Le implicazioni, ha sostenuto, sono enormi. "Siamo sull'orlo di una grave crisi del dollaro, del mercato obbligazionario, dell'economia statunitense e del mercato finanziario. Proprio come nei giorni e nei mesi che hanno preceduto la crisi finanziaria del 2008, nessuno ne aveva idea. Ma questa volta è più grave: è una crisi del debito sovrano, una crisi valutaria".

Ciò significa che anche le azioni sono destinate a soffrire in termini reali. "Le azioni statunitensi sono in calo in termini reali da 25 anni", ha affermato. "Misurate l'S&P in oro, ed è inferiore oggi rispetto a 25 anni fa. Questa tendenza accelererà. Anche se l'S&P dovesse salire, lo farà in meno di un anno. Quindi sta scendendo". Ha scosso la testa al pensiero delle obbligazioni: "Non potrei essere più pessimista sui titoli di Stato statunitensi. Scoraggerei chiunque dal possedere non solo titoli del Tesoro, ma anche titoli garantiti da ipoteca e obbligazioni societarie. Sareste semplicemente massacrati".

Per Schiff, la tabella di marcia è chiara. "L'oro salirà molto e il dollaro scenderà. Questi titoli auriferi… entro il 31 dicembre 2025, il rendimento decennale dei titoli auriferi sarà superiore a quello dell'indice S&P. Questa è la mia previsione. Vedremo."

Mentre la conversazione volgeva al termine, sono rimasto colpito da quanto la visione del mondo di Schiff sia rimasta coerente nel corso degli anni. Ha sempre concepito l'oro non solo come un bene, ma come l'ancora di valore per eccellenza in un mondo di promesse di carta. La differenza oggi è che, per una volta, il mondo sembra muoversi nella sua direzione.

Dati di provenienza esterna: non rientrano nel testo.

Lemma set_ambient_caps_loop_beyond cs : ∀ todo i st,
  i ≤ length cs → length cs < i + todo → Forall (granted env) (drop i cs) →
  set_ambient_caps_loop env cs i todo st =
    (Halt (Undefined OutOfBoundsRead), log st (EvAmbientRaise <$> drop i cs)).
Proof.
  induction todo as [|todo IH]; intros i st Hi Hlen Hg; [lia|]. simpl.
  destruct (cs !! i) as [c|] eqn:Hc.
  - rewrite (drop_S _ _ _ Hc) in Hg |- *. apply Forall_cons in Hg as [Hgc Hg].
    unfold granted in Hgc.
    unfold bind, prctl_ambient_raise, bind, emit, ret.
    rewrite decide_False by (intros ?; done).
    apply lookup_lt_Some in Hc.
    rewrite IH by (done || lia). by rewrite log_log.
  - apply lookup_ge_None in Hc. rewrite drop_ge by done.
    by rewrite log_nil.
Qed.
End Loop.

(** X1: when the kernel grants every raise, [set_ambient_caps] on the
    first [num_elem] entries of any array raises them one after the other
    in array order, prints nothing, returns, and leaves the memory and the
    descriptors of the process as they were. *)
Theorem X1_set_ambient_caps_all_granted {L} `{!Frame L} env (newcaps : list cap)
    num_elem (st : proc L) :
  num_elem ≤ length newcaps → Forall (granted env) (take num_elem newcaps) →
  set_ambient_caps env newcaps num_elem st =
    (Ret (), Proc (locals st) (fds st)
               (trace st ++ (EvAmbientRaise <$> take num_elem newcaps))).
Proof.
  intros Hlen Hg. unfold set_ambient_caps.
  rewrite set_ambient_caps_loop_within by done.
  by rewrite drop_0, ambient_trace_granted.
Qed.

Lemma X1_set_ambient_caps_all_granted_witness :
  set_ambient_caps env_ok [CAP_SYS_PTRACE; CAP_DAC_OVERRIDE; CAP_DAC_READ_SEARCH] 2
    (Proc () stdio []) =
    (Ret (), Proc () stdio [EvAmbientRaise CAP_SYS_PTRACE; EvAmbientRaise CAP_DAC_OVERRIDE]).
Proof.
  apply (X1_set_ambient_caps_all_granted env_ok
           [CAP_SYS_PTRACE; CAP_DAC_OVERRIDE; CAP_DAC_READ_SEARCH] 2 (Proc () stdio [])).
  - simpl. lia.
  - simpl. repeat constructor.
Defined.

(** X2: when the raise of entry [k] is the first the kernel refuses,
    [set_ambient_caps] makes the raises of entries 0 to [k], prints
    ["Fail!\n"] once, returns without a fault, and never asks for any of
    the entries behind [k]. *)
Theorem X2_set_ambient_caps_stops_at_first_refusal {L} `{!Frame L} env
    (newcaps : list cap) num_elem k c (st : proc L) :
  num_elem ≤ length newcaps → k < num_elem →
  newcaps !! k = Some c → ¬ granted env c → Forall (granted env) (take k newcaps) →
  set_ambient_caps env newcaps num_elem st =
    (Ret (), Proc (locals st) (fds st)
               (trace st ++ (EvAmbientRaise <$> take (S k) newcaps) ++
                [EvPrintf ("Fail!" +:+ LF)])).
Proof.
  intros Hlen Hk Hc Hr Hg. unfold set_ambient_caps.
  rewrite set_ambient_caps_loop_within by done. rewrite drop_0.
  rewrite (ambient_trace_first_refusal env _ k c).
  - by rewrite take_take, Nat.min_l by lia.
  - by rewrite lookup_take_lt.
  - done.
  - by rewrite take_take, Nat.min_l by lia.
Qed.

Lemma X2_set_ambient_caps_stops_witness :
  set_ambient_caps env_second_refused
    [CAP_DAC_READ_SEARCH; CAP_SYS_PTRACE; CAP_DAC_OVERRIDE] 3 (Proc () stdio []) =
    (Ret (), Proc () stdio [EvAmbientRaise CAP_DAC_READ_SEARCH;
                            EvAmbientRaise CAP_SYS_PTRACE; EvPrintf ("Fail!" +:+ LF)]).
Proof.
  apply (X2_set_ambient_caps_stops_at_first_refusal env_second_refused
           [CAP_DAC_READ_SEARCH; CAP_SYS_PTRACE; CAP_DAC_OVERRIDE] 3 1 CAP_SYS_PTRACE
           (Proc () stdio [])).
  - simpl. lia.
  - lia.
  - reflexivity.
  - unfold granted. simpl. lia.
  - simpl. repeat constructor.
Defined.

(** X3: [set_ambient_caps] trusts [num_elem].  Told of more entries than
    the array has, on a kernel that grants every raise, it raises every
    entry of the array and then reads [newcaps[i]] behind the array's
    end; no message is printed. *)
Theorem X3_set_ambient_caps_reads_behind_the_array {L} `{!Frame L} env
    (newcaps : list cap) num_elem (st : proc L) :
  length newcaps < num_elem → Forall (granted env) newcaps →
  set_ambient_caps env newcaps num_elem st =
    (Halt (Undefined OutOfBoundsRead),
     Proc (locals st) (fds st) (trace st ++ (EvAmbientRaise <$> newcaps))).
Proof.
  intros Hlen Hg. unfold set_ambient_caps.
  rewrite set_ambient_caps_loop_beyond; [by rewrite drop_0|lia|lia|by rewrite drop_0].
Qed.

Lemma X3_set_ambient_caps_reads_behind_witness :
  set_ambient_caps env_ok [CAP_DAC_READ_SEARCH; CAP_SYS_PTRACE] 3 (Proc () stdio []) =
    (Halt (Undefined OutOfBoundsRead),
     Proc () stdio [EvAmbientRaise CAP_DAC_READ_SEARCH; EvAmbientRaise CAP_SYS_PTRACE]).
Proof.
  apply (X3_set_ambient_caps_reads_behind_the_array env_ok
           [CAP_DAC_READ_SEARCH; CAP_SYS_PTRACE] 3 (Proc () stdio [])).
  - simpl. lia.
  - repeat constructor.
Defined.

(** ** The argument list of the fd-count proxy *)

(** X4: the guard of the fd-count proxy fires for the empty argument list
    (argc = 0) and for no other: exactly then the usage message is
    printed, and exactly then the process exits with status 255; it has
    then made no other call. *)
Theorem X4_usage_exactly_for_empty_argv env argv fdt0 :
  let r := run ProcFd env argv fdt0 in
  (EvPrintf elevated_proc_fd.usage ∈ r.1.2 ↔ argv = []) ∧
  (r.1.1 = Exited 255 ↔ argv = []) ∧
  run ProcFd env [] fdt0 =
    (Exited 255, [EvArgc; EvPrintf elevated_proc_fd.usage], fdt0).
Proof.
  cbv zeta. split_and!; [| |by rewrite run_proc_fd_table].
  - destruct (proc_fd_kinds env argv fdt0)
      as [[-> ->]|[[Hl ->]|[[Hl ->]|(Hl & l & reads & path & args & Hr & _ & ->)]]].
    + split; [done|]. intros _. cbn [fst snd]. do 1 right; left.
    + split; [intros Hin; absent Hin|]. intros ->; simpl in Hl; lia.
    + split; [intros Hin; absent Hin|]. intros ->; simpl in Hl; lia.
    + split; [|intros ->; simpl in Hl; lia]. intros Hin. by apply past_builder_no_usage in Hin.
  - destruct (proc_fd_kinds env argv fdt0)
      as [[-> ->]|[[Hl ->]|[[Hl ->]|(Hl & l & reads & path & args & Hr & _ & ->)]]].
    + done.
    + split; [done|]. intros ->; simpl in Hl; lia.
    + split; [done|]. intros ->; simpl in Hl; lia.
    + split; [|intros ->; simpl in Hl; lia]. intros Ho. by apply branch_outcome_not_255 in Ho.
Qed.

(** X5: of its argument list the fd-count proxy uses [argv[1]] and
    nothing else: the program name and any arguments behind the first
    change neither the calls it makes nor the way it ends. *)
Theorem X5_only_the_first_argument_counts env a0 a0' P rest rest' fdt0 :
  run ProcFd env (a0 :: P :: rest) fdt0 = run ProcFd env (a0' :: P :: rest') fdt0 ∧
  run ProcFd env [a0] fdt0 = run ProcFd env [a0'] fdt0.
Proof. by rewrite !run_proc_fd_table. Qed.

(** ** Failures of [pipe] and [fork], and low descriptors *)

Lemma compose_fds_other env t fd :
  fd ≠ redirected env → fd ≠ (pipe_fds_of env).1 → fd ≠ (pipe_fds_of env).2 →
  compose_fds env t !! fd = t !! fd.
Proof.
  unfold redirected, compose_fds, pipe_fds_of, fd_pipe, fd_dup2, fd_close.
  destruct (pipe_result env) as [[r w]|]; cbn [fst snd]; intros H1 H2 H3;
    case_decide; repeat case_match; by simplify_map_eq.
Qed.

Lemma compose_fds_no_pipe env t a b :
  pipe_result env = None → pipe_fds_junk env = (a, b) →
  t !! a = None → t !! b = None → compose_fds env t = t.
Proof.
  intros Hp Hj Ha Hb.
  unfold compose_fds, pipe_fds_of, fd_pipe, fd_dup2, fd_close.
  rewrite Hp, Hj. cbn [fst snd]. rewrite Ha, Hb.
  case_decide; by rewrite !(delete_id t) by done.
Qed.

Lemma compose_fds_redirected env t r w :
  pipe_result env = Some (r, w) → r = redirected env ∨ w = redirected env →
  compose_fds env t !! redirected env = None.
Proof.
  intros Hp Hrw.
  unfold compose_fds, pipe_fds_of, fd_pipe, fd_close. rewrite Hp. cbn [fst snd].
  unfold redirected in *. destruct (decide (fork_result env ≠ 0%Z)) as [Hf|Hf].
  - destruct Hrw as [-> | ->]; [by rewrite lookup_delete_eq|].
    destruct (decide (r = 1%Z)) as [->|]; [by rewrite lookup_delete_eq|].
    by rewrite lookup_delete_ne, lookup_delete_eq.
  - destruct Hrw as [-> | ->]; [|by rewrite lookup_delete_eq].
    destruct (decide (w = 0%Z)) as [->|]; [by rewrite lookup_delete_eq|].
    by rewrite lookup_delete_ne, lookup_delete_eq.
Qed.

(** A run of [elevated_proc_fd.c] that forks, as [run] shows it. *)
Lemma forked_run env argv fdt0 :
  EvFork ∈ (run ProcFd env argv fdt0).1.2 →
  ∃ l reads path args,
    Forall (λ e, is_arg e = true) reads ∧
    (path = "/bin/ls" ∨ path = "/usr/bin/lsof") ∧
    ∀ env', run ProcFd env' argv fdt0 =
              observe (past_builder env' l fdt0 reads path args).
Proof.
  intros Hin.
  destruct (proc_fd_past_builder env argv fdt0 EvFork Hin)
    as (l & reads & path & args & _ & Hr & _ & _ & Hpath & Hrun); [done|].
  exists l, reads, path, args. split_and!; [done..|].
  intros env'. unfold run. by rewrite Hrun.
Qed.

(** X6: the fd-count proxy does not look at the result of [pipe].  When
    [pipe] fails and the two numbers left in [pipe_fds] name no open
    descriptor, the process still forks, calls [dup2] and [close] on
    those numbers to no effect, and goes on to [execv]: the listing
    command (parent) or [wc -l] (child) starts with exactly the
    descriptors the caller passed in, so nothing connects the two. *)
Theorem X6_failed_pipe_goes_unnoticed env argv fdt0 a b :
  pipe_result env = None → pipe_fds_junk env = (a, b) →
  fdt0 !! a = None → fdt0 !! b = None →
  EvFork ∈ (run ProcFd env argv fdt0).1.2 →
  let r := run ProcFd env argv fdt0 in
  r.2 = fdt0 ∧
  ∃ before path vector args,
    path ∈ targets ProcFd ∧
    r.1.2 = before ++
      (if decide (fork_result env ≠ 0%Z)
       then [EvPipe; EvFork; EvDup2 b 1; EvClose b; EvClose a]
       else [EvPipe; EvFork; EvDup2 a 0; EvClose a; EvClose b]) ++
      [EvExecv path vector args] ∧
    r.1.1 = (if execv_ok env path then Replaced path args fdt0 else Exited 0).
Proof.
  intros Hp Hj Ha Hb Hin. cbv zeta.
  destruct (forked_run env argv fdt0 Hin) as (l & reads & path & args & _ & Hpath & Hrun).
  rewrite !Hrun. unfold past_builder, observe. cbn [fst snd locals fds trace].
  rewrite (compose_fds_no_pipe env fdt0 a b) by done. split; [done|].
  unfold branch_outcome, branch_execv, compose_calls, pipe_fds_of.
  rewrite Hp, Hj. cbn [fst snd].
  exists ((EvArgc :: reads) ++ elevate_trace env elevated_proc_fd.newcaps).
  case_decide.
  - exists path, (elevated_proc_fd.ls_args l), args. split_and!; [|by rewrite <- app_assoc|done].
    destruct Hpath as [-> | ->]; simpl; [left|right; left].
  - exists "/usr/bin/wc", elevated_proc_fd.wc_args, ["wc"; "-l"].
    split_and!; [|by rewrite <- app_assoc|done]. simpl. do 2 right. left.
Qed.

Lemma X6_failed_pipe_witness :
  let r := run ProcFd env_nopipe ["elevated_proc_fd"; "1234"] stdio in
  r.2 = stdio ∧
  ∃ before path vector args,
    path ∈ targets ProcFd ∧
    r.1.2 = before ++ [EvPipe; EvFork; EvDup2 8 1; EvClose 8; EvClose 7] ++
            [EvExecv path vector args] ∧
    r.1.1 = (if execv_ok env_nopipe path then Replaced path args stdio else Exited 0).
Proof.
  apply (X6_failed_pipe_goes_unnoticed env_nopipe ["elevated_proc_fd"; "1234"] stdio 7 8).
  - reflexivity.
  - reflexivity.
  - vm_compute. reflexivity.
  - vm_compute. reflexivity.
  - vm_compute. do 10 right. left.
Defined.

(** X7: the fd-count proxy does not tell a failed [fork] from a
    successful one.  When [fork] returns -1 the process makes the same
    calls and ends the same way as the parent of a successful fork: it
    redirects its standard output into the pipe and calls [execv] on the
    listing command, with no child to read the pipe. *)
Theorem X7_failed_fork_runs_the_parent_branch env argv fdt0 pid :
  (0 < pid)%Z →
  run ProcFd (with_fork env (-1)) argv fdt0 = run ProcFd (with_fork env pid) argv fdt0.
Proof.
  intros Hpid. rewrite !run_proc_fd_table. unfold proc_fd_table.
  assert (∀ l reads path args,
            observe (past_builder (with_fork env (-1)) l fdt0 reads path args) =
            observe (past_builder (with_fork env pid) l fdt0 reads path args)) as Heq.
  { intros. unfold past_builder, observe, branch_outcome, branch_execv,
      compose_calls, compose_fds, pipe_fds_of.
    cbn [with_fork fork_result pipe_result pipe_fds_junk execv_ok fst snd locals fds trace].
    rewrite !(decide_True (P := (-1)%Z ≠ 0%Z)) by done.
    by rewrite !(decide_True (P := pid ≠ 0%Z)) by lia. }
  destruct argv as [|a0 [|P rest]]; [done|done|].
  repeat case_match; done.
Qed.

"Guardate", disse infine, "il mondo sta tornando al gold standard, che ci piaccia o no. Perché il mondo ha bisogno di sostenere la propria valuta con qualcosa. Non può farlo con niente. L'oro è denaro vero. Ed è lì che sta andando tutto questo".

( GUARDA L'INTERVISTA COMPLETA ED ESCLUSIVA DI UN'ORA CON SCHIFF QUI ).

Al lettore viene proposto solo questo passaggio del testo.